- Task instructions: Every line of the records below that holds the word "GoTime" belongs in the answer.

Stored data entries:
(** * syncal: one-way Google Calendar -> iCloud synchronisation

    A shallow embedding of [internal/syncer/syncer.go] together with the
    parts of [internal/models], [internal/icloud] and [internal/google]
    that the orchestrator relies on.

    Conventions of the embedding:
    - a Go function returning [(T, error)] returns a pair whose second
      component is [option error] ([None] is Go's [nil] error);
    - run-time panics (index out of range, assignment to an entry of a nil
      map) are an explicit outcome [Panic];
    - everything outside the process (the state file, the remote iCloud
      calendar, the Google API, the random source, the log sink) lives in a
      [World] that is threaded through the code; the behaviour of the remote
      services is given by oracles collected in an [Env];
    - pointer-typed collaborators ([*slog.Logger], [*google.CalendarClient],
      [*icloud.CalDAVClient], [*time.Location]) are valid handles, as they
      are when built by [cmd/main.go]. *)

From Stdlib Require Import ZArith Lia Ascii String.
From stdpp Require Import gmap strings list fin_maps.

Local Open Scope string_scope.
Local Open Scope list_scope.

(** ** Errors *)

(** The [errno] values a failed file operation can carry. *)
Inductive Errno := ENOENT | EACCES | EISDIR | EIO | ENOSPC.

(** Go [error] values, by origin.  [Errorf prefix e] is
    [fmt.Errorf("prefix: %w", e)]. *)
Inductive error :=
| PathError (op path : string) (errno : Errno)
| JSONError (detail : string)
| APIError (detail : string)
| CalDAVError (detail : string)
| Errorf (prefix : string) (wrapped : error).

#[global] Instance Errno_eq_dec : EqDecision Errno.
Proof. solve_decision. Defined.

#[global] Instance error_eq_dec : EqDecision error.
Proof. solve_decision. Defined.

(** ** Library models *)

Module GoOS.

(** [os.IsNotExist]: true for the errors the [os] package reports for a
    missing file.  It predates [errors.Is] and does not look through
    [fmt.Errorf] wrappers. *)
Definition IsNotExist (e : error) : bool :=
  match e with
  | PathError _ _ ENOENT => true
  | _ => false
  end.

(** What the file system holds under a path. *)
Inductive FileState :=
| Absent
| Unreadable (errno : Errno)
| Present (data : string).

End GoOS.

Module GoStrings.

(** [strings.Split(s, sep)] for a one-byte separator: the pieces of [s]
    between occurrences of [sep]; the empty string yields one empty
    piece. *)
Fixpoint Split (s : string) (sep : ascii) : list string :=
  match s with
  | EmptyString => [EmptyString]
  | String c rest =>
      if decide (c = sep) then EmptyString :: Split rest sep
      else match Split rest sep with
           | piece :: pieces => String c piece :: pieces
           | [] => [String c EmptyString]
           end
  end.

End GoStrings.

Module GoTime.

(** [*time.Location], identified by its IANA name. *)
Record Location := { zone : string }.

(** [time.Time] without a monotonic reading (values produced by
    [time.Parse] carry none): an instant, as seconds and nanoseconds
    since the Unix epoch, and the location it is presented in. *)
Record Time := { unix_sec : Z; nsec : Z; loc : Location }.

(** [t.In(loc)]: the same instant, presented in [loc]. *)
Definition In (t : Time) (l : Location) : Time :=
  {| unix_sec := unix_sec t; nsec := nsec t; loc := l |}.

(** [t.Equal(u)]: same instant, whatever the locations. *)
Definition Equal (t u : Time) : bool :=
  (unix_sec t =? unix_sec u)%Z && (nsec t =? nsec u)%Z.

End GoTime.

Module Uuid.

(** A UUID is a 16-byte array; bytes are integers in [0, 256). *)
Definition UUID := list Z.

Definition hexdigit (n : Z) : ascii :=
  match String.get (Z.to_nat n) "0123456789abcdef" with
  | Some c => c
  | None => "0"%char
  end.

(** [hex.Encode]: two lower-case hexadecimal digits per byte. *)
Fixpoint encodeHex (bs : list Z) : string :=
  match bs with
  | [] => EmptyString
  | b :: bs' =>
      String (hexdigit (Z.shiftr b 4))
        (String (hexdigit (Z.land b 15)) (encodeHex bs'))
  end.

Definition slice (u : UUID) (lo hi : nat) : list Z :=
  take (hi - lo) (drop lo u).

(** [UUID.String]: xxxxxxxx-xxxx-xxxx-xxxx-xxxxxxxxxxxx. *)
Definition String (u : UUID) : string :=
  encodeHex (slice u 0 4) +:+ "-" +:+
  encodeHex (slice u 4 6) +:+ "-" +:+
  encodeHex (slice u 6 8) +:+ "-" +:+
  encodeHex (slice u 8 10) +:+ "-" +:+
  encodeHex (slice u 10 16).

(** [uuid.NewRandom] on 16 bytes read from the random source: version 4,
    variant 10. *)
Definition NewRandom (random : nat -> Z) : UUID :=
  let raw := (fun i => random i mod 256)%Z <$> seq 0 16 in
  let v := <[6 := Z.lor (Z.land (raw !!! 6%nat) 15) 64]> raw in
  <[8 := Z.lor (Z.land (v !!! 8%nat) 63) 128]> v.

End Uuid.

(** ** Data model *)

(** [models.Event]. *)
Record Event := {
  ID : string;
  Title : string;
  Description : string;
  StartTime : GoTime.Time;
  EndTime : GoTime.Time;
  Location : string;
  Organizer : string;
  Attendees : list string;
  Source : string;
  UID : string
}.

Definition set_UID (e : Event) (uid : string) : Event :=
  {| ID := ID e; Title := Title e; Description := Description e;
     StartTime := StartTime e; EndTime := EndTime e; Location := Location e;
     Organizer := Organizer e; Attendees := Attendees e; Source := Source e;
     UID := uid |}.

Definition set_StartTime (e : Event) (t : GoTime.Time) : Event :=
  {| ID := ID e; Title := Title e; Description := Description e;
     StartTime := t; EndTime := EndTime e; Location := Location e;
     Organizer := Organizer e; Attendees := Attendees e; Source := Source e;
     UID := UID e |}.

Definition set_EndTime (e : Event) (t : GoTime.Time) : Event :=
  {| ID := ID e; Title := Title e; Description := Description e;
     StartTime := StartTime e; EndTime := t; Location := Location e;
     Organizer := Organizer e; Attendees := Attendees e; Source := Source e;
     UID := UID e |}.

(** [type SyncState map[string]string].  A Go map value is either [nil] or
    an allocated table; reading a nil map finds nothing, writing to it
    panics. *)
Inductive SyncState :=
| nil_map
| alloc (m : gmap string string).

(** [v, exists := st[k]] *)
Definition map_index (st : SyncState) (k : string) : option string :=
  match st with
  | nil_map => None
  | alloc m => m !! k
  end.

(** [st[k] = v]; [None] stands for the run-time panic on a nil map. *)
Definition map_assign (st : SyncState) (k v : string) : option SyncState :=
  match st with
  | nil_map => None
  | alloc m => Some (alloc (<[k := v]> m))
  end.

(** [make(SyncState)] *)
Definition make_SyncState : SyncState := alloc ∅.

(** [*google.CalendarClient], one per authenticated account. *)
Record CalendarClient := { account : string }.

(** [*icloud.CalDAVClient], bound to one destination calendar. *)
Record CalDAVClient := { calendarURL : string }.

(** [syncer.Syncer] (the logger writes to the world's log). *)
Record Syncer := {
  googleClients : list CalendarClient;
  googleCalIDs : list string;
  icloudClient : CalDAVClient;
  state : SyncState;
  dryRun : bool;
  primaryTimeZone : GoTime.Location
}.

Definition set_state (s : Syncer) (st : SyncState) : Syncer :=
  {| googleClients := googleClients s; googleCalIDs := googleCalIDs s;
     icloudClient := icloudClient s; state := st; dryRun := dryRun s;
     primaryTimeZone := primaryTimeZone s |}.

Definition stateFile : string := "sync-state.json".

(** ** The world outside the process *)

Inductive Level := Debug | Info | Warn | Error.

Record LogEntry := { level : Level; message : string }.

(** One invocation of the destination create operation
    ([CalDAVClient.SyncEvent]): the event handed over and what came back. *)
Record CreateCall := { created : Event; outcome : option error }.

Record World := {
  clock : nat;                      (* number of external calls so far *)
  file : GoOS.FileState;            (* what is stored under [stateFile] *)
  icloud_calls : list CreateCall;   (* create invocations, newest first *)
  log : list LogEntry               (* log lines, newest first *)
}.

(** The behaviour of the libraries and remote services; the [nat] argument
    of an oracle is the world's clock at the time of the call, so the same
    request can be answered differently at different times. *)
Record Env := {
  (* encoding/json on [SyncState] *)
  json_MarshalIndent : SyncState -> error + string;
  json_Unmarshal : string -> string + SyncState;
  (* Google Calendar API behind [GetUpcomingEvents] *)
  google_events : nat -> CalendarClient -> string -> nat -> error + list Event;
  (* CalDAV server behind [SyncEvent]: opening the resource of the event,
     then sending its iCalendar encoding *)
  caldav_create : nat -> CalDAVClient -> Event -> option error;
  caldav_encode : nat -> CalDAVClient -> Event -> option error;
  (* [os.WriteFile]: success, or an errno and what is left on disk *)
  fs_write : nat -> string -> option (Errno * GoOS.FileState);
  (* random source: call time, byte index *)
  random : nat -> nat -> Z
}.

- Exercise response:
Module GoTime.
End GoTime.
  StartTime : GoTime.Time;
  EndTime : GoTime.Time;
Definition set_StartTime (e : Event) (t : GoTime.Time) : Event :=
Definition set_EndTime (e : Event) (t : GoTime.Time) : Event :=
  primaryTimeZone : GoTime.Location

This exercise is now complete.